PROMPT ▸ Restate word for word the lines of the material below, from the line with "(** Resetting the" to the line with "#[export] Hint Resolve blob_null_ok", both lines included, and no others.

PROVIDED RECORDS ▸
(** Peeking at the payload of a packet works on any bytes: it never leaves
    the buffer, never changes it, fails exactly when the five header bytes are
    missing or announce less than their padding, asks for more bytes exactly when
    the announced packet is not complete, and otherwise returns the bytes between
    header and padding. *)
Theorem peek_payload_spec b :
  buf_wf b → tt_sshmsg_peek_payload b = Ret (peek_result (content b), b).
Proof.
  intros Hwf. unfold tt_sshmsg_peek_payload, tt_buf_backup_rwp, tt_buf_restore_rwp, peek_result.
  pose proof (wf_content b Hwf) as Hz. pose proof (wf_pos b Hwf).
  m_simpl. rewrite get_u32_h_spec by done.
  destruct (Z.leb_spec 4 (zlen (content b))) as [H4|H4]; cycle 1.
  { simpl. rewrite (proj2 (Z.ltb_lt _ 5)) by lia. by destruct b. }
  set (b1 := set_rpos (rpos b + 4) b).
  assert (buf_wf b1) as Hwf1 by (apply wf_advance; [done|lia|lia]).
  assert (content b1 = drop (Z.to_nat 4) (content b)) as Hc1
    by by apply content_set_rpos; [|lia].
  assert (zlen (content b1) = zlen (content b) - 4) as Hz1
    by (rewrite Hc1, zlen_drop; lia).
  cbn iota beta. rewrite get_u8_spec by done.
  destruct (Z.leb_spec 1 (zlen (content b1))) as [H5|H5]; cycle 1.
  { simpl. rewrite (proj2 (Z.ltb_lt _ 5)) by lia. by destruct b. }
  rewrite (proj2 (Z.ltb_ge _ 5)) by lia.
  replace (sub (content b1) 0 1) with (sub (content b) 4 1) by by rewrite Hc1.
  set (len := tt_ntoh32 _). set (pad := le_combine (sub (content b) 4 1)).
  pose proof (wf_bytes b Hwf) as Hb.
  assert (Forall is_u8 (content b)) as Hcb by by apply Forall_sub.
  assert (is_u8 pad) as Hpad.
  { pose proof (le_combine_range (sub (content b) 4 1) (Forall_sub _ _ _ _ Hcb)) as Hr.
    rewrite zlen_sub in Hr by lia. exact Hr. }
  assert (is_u32 len) as Hlen.
  { apply (bswap_range 4); [by apply Forall_sub|].
    pose proof (zlen_sub (content b) 0 4). unfold zlen in *. lia. }
  unfold is_u8, is_u32 in *. cbn iota beta. rewrite (u32_small (pad + 1)) by lia.
  destruct (Z.ltb_spec len (pad + 1)); [by destruct b|].
  rewrite (u32_small (len - _)) by lia.
  set (b2 := set_rpos (rpos b1 + 1) b1).
  assert (buf_wf b2) as Hwf2 by (apply wf_advance; [done|lia|lia]).
  assert (TT_BUF_RLEN b2 = zlen (content b) - 5) as ->
    by (rewrite wf_rlen by done; simpl; lia).
  destruct (Z.ltb_spec (zlen (content b) - 5) (len - (pad + 1))); [by destruct b|].
  rewrite buf_read_ok by (done || (simpl; lia)). simpl.
  rewrite sub_content by (done || lia).
  replace (blk b2) with (blk b) by done.
  replace (rpos b + 4 + 1) with (rpos b + 5) by lia. by destruct b.
Qed.
(* ===== verification/SshFields.v ===== *)
(** The steps that the message types share: storing a received string in a blob
    or a buffer, names of enumerations, and the tactics that discharge the
    promises of [SshMsg] field by field. *)

From S2P Require Import Prelude MemSpring Buffer BufferFormat SshDef SshCodec SshMsg.

(** [(len != 0) && !TT_OK(tt_blob_create(blob, addr, len))] fails. *)
Definition opt_blob_create `{Allocator} (d : list Z) (b : tt_blob_t) : M tt_buf_t tt_blob_t :=
  if zlen d =? 0 then mret b
  else do_r TT_FAIL (on_val (tt_blob_create (Some d) (zlen d)) b).

(** [(len == 0) || !TT_OK(tt_blob_create(blob, addr, len))] fails. *)
Definition req_blob_create `{Allocator} (d : list Z) (b : tt_blob_t) : M tt_buf_t tt_blob_t :=
  if zlen d =? 0 then fail TT_FAIL
  else do_r TT_FAIL (on_val (tt_blob_create (Some d) (zlen d)) b).

(** The bytes [TT_BUF_RPOS(buf)], [TT_BUF_RLEN(buf)]. *)
Definition buf_bytes (b : tt_buf_t) : exec (list Z) :=
  match block b with
  | None => if TT_BUF_RLEN b =? 0 then Ret [] else Undef
  | Some l => mem_read l (rpos b) (TT_BUF_RLEN b)
  end.

(** [if (x == TT_..._NUM) return TT_FAIL;] *)
Definition check_enum `{NamedEnum A} (a : A) : M tt_buf_t unit :=
  if enum_valid a then mret tt else fail TT_FAIL.

(** The name of an enumerator on the wire. *)
Definition enum_bytes `{NamedEnum A} (a : A) : list Z :=
  match enum_name a with Ret s => s | _ => [] end.

Lemma enum_bytes_ok `{NamedEnumLaws A} (a : A) :
  enum_valid a = true →
  enum_name a = Ret (enum_bytes a) ∧ enum_match (enum_bytes a) = a ∧
  Forall is_u8 (enum_bytes a) ∧ 0 ≤ zlen (enum_bytes a) ≤ 64.
Proof.
  intros (s & E & Hm & Hs & Hl & _)%enum_named. unfold enum_bytes. rewrite E.
  pose proof (zlen_nonneg s). by split_and!.
Qed.

(** The names of a list of enumerators: [name[i] = table[id[i]]] for each. *)
Definition names_of `{NamedEnum A} (l : list A) : exec (list (list Z)) :=
  foldr (λ a k, exec_bind (enum_name a) (λ n, exec_bind k (λ ns, Ret (n :: ns)))) (Ret []) l.

(** Their name-list. *)
Definition names_wire `{NamedEnum A} (l : list A) : list Z := join_names (map enum_bytes l).

Definition all_named `{NamedEnum A} (l : list A) : Prop := Forall (λ a, enum_valid a = true) l.

Section names.
Context `{NamedEnumLaws A}.
Implicit Types l : list A.

Lemma names_of_ok l : all_named l → names_of l = Ret (map enum_bytes l).
Proof.
  induction 1 as [|a l Ha Hl IH]; [done|]. cbn [names_of foldr map].
  destruct (enum_bytes_ok a Ha) as (-> & _). cbn [exec_bind].
  change (foldr _ _ l) with (names_of l). by rewrite IH.
Qed.

Lemma names_ok l : all_named l → Forall name_ok (map enum_bytes l).
Proof.
  induction 1 as [|a l Ha Hl IH]; constructor; [|done].
  destruct (enum_named a Ha) as (s & E & _ & Hb & _ & Hne & Hc).
  unfold enum_bytes. by rewrite E.
Qed.

Lemma zlen_join_more l : all_named l → zlen (join_more (map enum_bytes l)) ≤ 65 * zlen l.
Proof.
  induction 1 as [|a l' Ha _ IH]; [done|]. cbn [map join_more].
  destruct (enum_bytes_ok a Ha) as (_ & _ & _ & ?).
  rewrite zlen_app, zlen_cons. destruct (_ <? _); rewrite ?zlen_cons, ?zlen_nil; lia.
Qed.

Lemma zlen_names_wire l : all_named l → zlen (names_wire l) ≤ 65 * zlen l.
Proof.
  destruct 1 as [|a l' Ha Hl]; [done|]. unfold names_wire. cbn [map join_names].
  destruct (enum_bytes_ok a Ha) as (_ & _ & _ & ?). pose proof (zlen_join_more l' Hl).
  rewrite zlen_app, zlen_cons. lia.
Qed.

(** Distinct enumerators of a small enumeration have a small name-list. *)
Lemma names_wire_small l :
NoDup l → all_named l → zlen (enum_table (A:=A)) ≤ 16 → zlen (names_wire l) ≤ 1040.
Proof. intros Hn Hv Ht. pose proof (zlen_names_wire l Hv). pose proof (enum_bound l Hn Hv). lia. Qed.

Lemma renders_names_wire `{Allocator} l :
all_named l → zlen (names_wire l) ≤ max_read →
renders (tt_ssh_namelist_render (map enum_bytes l)) (string_bytes (names_wire l)).
Proof. intros Hv Hl. apply renders_namelist; [by apply names_bytes, names_ok|done]. Qed.
End names.

(** A buffer that an object owns by value: writable and without limit. *)
Definition own_buf_ok (b : tt_buf_t) : Prop :=
  buf_wf b ∧ readonly b = false ∧ zlen (content b) ≤ max_read.

Lemma buf_bytes_ok b :
  buf_wf b → zlen (content b) ≤ max_read →
  buf_bytes b = Ret (content b) ∧ TT_BUF_RLEN b = zlen (content b) ∧ str_ok (content b).
Proof.
  intros Hwf Hl. pose proof (wf_pos b Hwf). pose proof (wf_zlen b Hwf).
  unfold buf_bytes. rewrite wf_block, wf_rlen, wf_content by done.
  rewrite mem_read_ok by lia. split; [done|]. split; [done|].
  split; [by apply Forall_sub, wf_bytes|done].
Qed.

Lemma small_buf_ok : own_buf_ok small_buf.
Proof. split; [exact empty_buf_wf|]. by split. Qed.

Section fields.
Context `{Allocator}.

(** *** Blobs *)

Lemma on_blob_create d b s :
on_val (tt_blob_create (Some d) (zlen d)) b s =
  Ret (TT_SUCCESS (mk_blob (BlobBlock d) (zlen d)), s : tt_buf_t) ∨
(on_val (tt_blob_create (Some d) (zlen d)) b s = Ret (TT_ERROR TT_FAIL, s) ∧ ¬ malloc_total).
Proof.
  unfold on_val. destruct (blob_create_ok d b) as [->|[-> ?]]; [by left|by right].
Qed.

(** The blob that holds a received string. *)
Definition blob_holds (d : list Z) (b : tt_blob_t) : Prop := blob_ok b ∧ blob_data b = d.

Lemma blob_holds_new d : str_ok d → blob_holds d (mk_blob (BlobBlock d) (zlen d)).
Proof. by intros. Qed.
Lemma blob_holds_null : blob_holds [] blob_null.
Proof. done. Qed.

Lemma yields_opt_blob d : str_ok d → yields (opt_blob_create d blob_null) [] (blob_holds d).
Proof.
  intros Hd b rest Hwf Hc. unfold opt_blob_create.
  destruct (Z.eqb_spec (zlen d) 0) as [E|E].
  { apply zlen_nil_inv in E as ->. left. exists blob_null.
    rewrite zlen_nil, set_rpos_0. by split; [|apply blob_holds_null]. }
  destruct (on_blob_create d blob_null b) as [E1|[E1 ?]]; [left|right].
  - eexists. rewrite zlen_nil, set_rpos_0. split; [by apply do_r_step|by apply blob_holds_new].
  - exists TT_FAIL, b. split; [by eapply do_r_error|done].
Qed.

Lemma yields_req_blob d :
str_ok d → d ≠ [] → yields (req_blob_create d blob_null) [] (blob_holds d).
Proof.
  intros Hd Hne. pose proof (yields_opt_blob d Hd) as Hy. unfold opt_blob_create in Hy.
  unfold req_blob_create. by rewrite zlen_pos in *.
Qed.

Lemma reads_on_blob d b :
str_ok d → reads (on_val (tt_blob_create (Some d) (zlen d)) b) blob_ok.
Proof.
  intros Hd s Hwf Hmax. pose proof (zlen_nonneg (content s)).
  destruct (on_blob_create d b s) as [E|[E _]]; rewrite E; eexists _, 0;
    rewrite set_rpos_0; (split; [done|]); (split; [lia|]).
  - by apply blob_holds_new.
  - done.
Qed.

Lemma reads_opt_blob d b : str_ok d → blob_ok b → reads (opt_blob_create d b) blob_ok.
Proof.
  intros. unfold opt_blob_create. destruct (_ =? _); [by apply reads_ret|].
  by apply reads_do_r, reads_on_blob.
Qed.

Lemma reads_req_blob d b :
str_ok d → reads (req_blob_create d b) (λ b', blob_ok b' ∧ blob_data b' ≠ []).
Proof.
  intros Hd. unfold req_blob_create. destruct (Z.eqb_spec (zlen d) 0) as [|Hz];
    [apply reads_fail|]. apply reads_do_r.
  intros s Hwf Hmax. pose proof (zlen_nonneg (content s)).
  destruct (on_blob_create d b s) as [E|[E _]]; rewrite E; eexists _, 0;
    rewrite set_rpos_0; (split; [done|]); (split; [lia|]); [|done].
  split; [by apply blob_holds_new|]. unfold blob_data. simpl. intros ->. done.
Qed.

(** *** Buffers held by value *)

Lemma own_put d (b : tt_buf_t) :
str_ok d → b = small_buf →
(∃ b', tt_buf_put d b = Ret (TT_SUCCESS tt, b') ∧ own_buf_ok b' ∧ content b' = d) ∨
(∃ e b', tt_buf_put d b = Ret (TT_ERROR e, b') ∧ ¬ malloc_total).
Proof.
  intros [Hd Hl] ->. pose proof (zlen_nonneg d). unfold max_read in *.
  destruct (renders_put d Hd small_buf empty_buf_wf eq_refl) as [(b' & E & A)|(e & b' & E & _ & _ & Hr)].
  - split; simpl; lia.
  - left. exists b'. split; [done|]. pose proof (app_content _ _ _ A) as Hc.
    change (content small_buf) with (@nil Z) in Hc. simpl in Hc. split; [|done]. split_and!.
    + apply (app_wf _ _ _ A).
    + by rewrite (app_ro _ _ _ A).
    + by rewrite Hc.
  - right. exists e, b'. split; [done|]. intros Ht. by apply Hr.
Qed.

Lemma yields_own_put d :
str_ok d →
yields (on_val (tt_buf_put d) small_buf) [] (λ b, own_buf_ok b ∧ content b = d).
Proof.
  intros Hd b rest Hwf Hc. unfold on_val. rewrite zlen_nil, set_rpos_0.
  destruct (own_put d small_buf Hd eq_refl) as [(b' & -> & ?)|(e & b' & -> & ?)]; eauto.
Qed.

Lemma reads_own_put d : str_ok d → reads (on_val (tt_buf_put d) small_buf) own_buf_ok.
Proof.
  intros Hd b Hwf Hmax. unfold on_val. pose proof (zlen_nonneg (content b)).
  destruct (own_put d small_buf Hd eq_refl) as [(b' & -> & ? & _)|(e & b' & -> & ?)];
    eexists _, 0; rewrite set_rpos_0; (split; [done|]); (split; [lia|done]).
Qed.

(** Resetting the positions of a new buffer changes nothing. *)
Lemma on_val_reset (k : M tt_buf_t unit) :
on_val (S:=tt_buf_t) (tt_buf_reset_rwp;; k) small_buf = on_val k small_buf.
Proof. done. Qed.

(** *** Enumerations by name *)

Lemma renders_enum `{NamedEnumLaws A} (a : A) s :
enum_name a = Ret s → Forall is_u8 s →
renders (n ← access (enum_name a); tt_ssh_string_render n) (string_bytes s).
Proof. intros E Hs. eapply renders_access; [done|]. by apply renders_string. Qed.

Lemma yields_check `{NamedEnum A} (a : A) :
enum_valid a = true → yields (check_enum a) [] (λ _, True).
Proof. unfold check_enum. intros ->. by apply yields_ret. Qed.

Lemma reads_check `{NamedEnum A} (a : A) : reads (check_enum a) (λ _, enum_valid a = true).
Proof. unfold check_enum. destruct (enum_valid a); [by apply reads_ret|apply reads_fail]. Qed.
End fields.

#[export] Hint Resolve blob_null_ok reads_opt_blob reads_req_blob reads_own_put reads_check : codec.
#[export] Hint Resolve yields_opt_blob yields_req_blob yields_own_put yields_check : codec.

#[export] Hint Extern 2 (is_u8 _) => (split; [discriminate|reflexivity]) : codec.

(** ** Tactics *)

(** A rendering, one field after the other. *)
Ltac render_field :=
  lazymatch goal with
  | |- renders (tt_ssh_byte_render _) _ => apply renders_byte; by split
  | |- renders (tt_ssh_boolean_render _) _ => apply renders_bool
  | |- renders (tt_ssh_uint32_render _) _ => apply renders_uint32
  | |- renders (tt_ssh_string_render _) _ => apply renders_string; auto with codec
  | |- renders (tt_ssh_namelist_render _) _ => apply renders_namelist; auto with codec
  | |- renders (mbind _ (access _)) _ => eapply renders_access; [eassumption|render_field]
  | |- renders (mbind _ _) (_ ++ _) => apply renders_bind; render_field
  end.
Ltac solve_renders :=
  lazymatch goal with |- renders _ (?x :: ?l) => change (x :: l) with ([x] ++ l) end;
  render_field.

(** Parsing arbitrary bytes, one field after the other. *)
Ltac solve_reads :=
  repeat (eapply reads_bind; [solve [eauto with codec]|intros ? ?]);
  apply reads_ret.

(** Parsing what was rendered, one field after the other; what is not the
    parsing of a field is left. *)
Ltac size_tac :=
  unfold max_read in *; repeat match goal with
    | |- context [zlen ?l] => unless (0 ≤ zlen l) by assumption; pose proof (zlen_nonneg l)
  end; lia.
Ltac parse_field :=
  lazymatch goal with
  | |- parses tt_ssh_uint32_parse _ _ => apply parses_uint32; assumption
  | |- parses tt_ssh_boolean_parse _ _ => apply parses_bool
  | |- parses tt_ssh_string_parse _ _ => apply parses_string; size_tac
  end.
Ltac solve_accepts :=
  repeat lazymatch goal with
    | |- accepts (mbind _ _) (_ ++ _) _ => eapply accepts_then; [parse_field|cbn beta]
    | |- accepts (mbind _ ?m) _ _ =>
        lazymatch m with
        | tt_ssh_uint32_parse => eapply accepts_last; [parse_field|cbn beta]
        | tt_ssh_boolean_parse => eapply accepts_last; [parse_field|cbn beta]
        | tt_ssh_string_parse => eapply accepts_last; [parse_field|cbn beta]
        end
    end;
  try apply accepts_ret.

(** The length that a [render_prepare] sums up step by step. *)
Ltac prepare_tac :=
  unfold tt_ssh_byte_render_prepare, tt_ssh_boolean_render_prepare,
    tt_ssh_uint32_render_prepare, tt_ssh_string_render_prepare, max_read in *;
  autorewrite with zlen;
  repeat match goal with
    | |- context [zlen ?l] =>
        lazymatch goal with
        | _ : 0 ≤ zlen l |- _ => fail
        | _ : 0 ≤ zlen l ≤ _ |- _ => fail
        | _ => pose proof (zlen_nonneg l)
        end
    end;
  repeat match goal with
    | |- context [u32 ?x] =>
        lazymatch x with context [u32 _] => fail | _ => rewrite (u32_small x) by lia end
    end;
  do 3 f_equal; lia.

ANSWER ▸
(** Resetting the positions of a new buffer changes nothing. *)
Lemma on_val_reset (k : M tt_buf_t unit) :
on_val (S:=tt_buf_t) (tt_buf_reset_rwp;; k) small_buf = on_val k small_buf.
Proof. done. Qed.

(** *** Enumerations by name *)

Lemma renders_enum `{NamedEnumLaws A} (a : A) s :
enum_name a = Ret s → Forall is_u8 s →
renders (n ← access (enum_name a); tt_ssh_string_render n) (string_bytes s).
Proof. intros E Hs. eapply renders_access; [done|]. by apply renders_string. Qed.

Lemma yields_check `{NamedEnum A} (a : A) :
enum_valid a = true → yields (check_enum a) [] (λ _, True).
Proof. unfold check_enum. intros ->. by apply yields_ret. Qed.

Lemma reads_check `{NamedEnum A} (a : A) : reads (check_enum a) (λ _, enum_valid a = true).
Proof. unfold check_enum. destruct (enum_valid a); [by apply reads_ret|apply reads_fail]. Qed.
End fields.

#[export] Hint Resolve blob_null_ok reads_opt_blob reads_req_blob reads_own_put reads_check : codec.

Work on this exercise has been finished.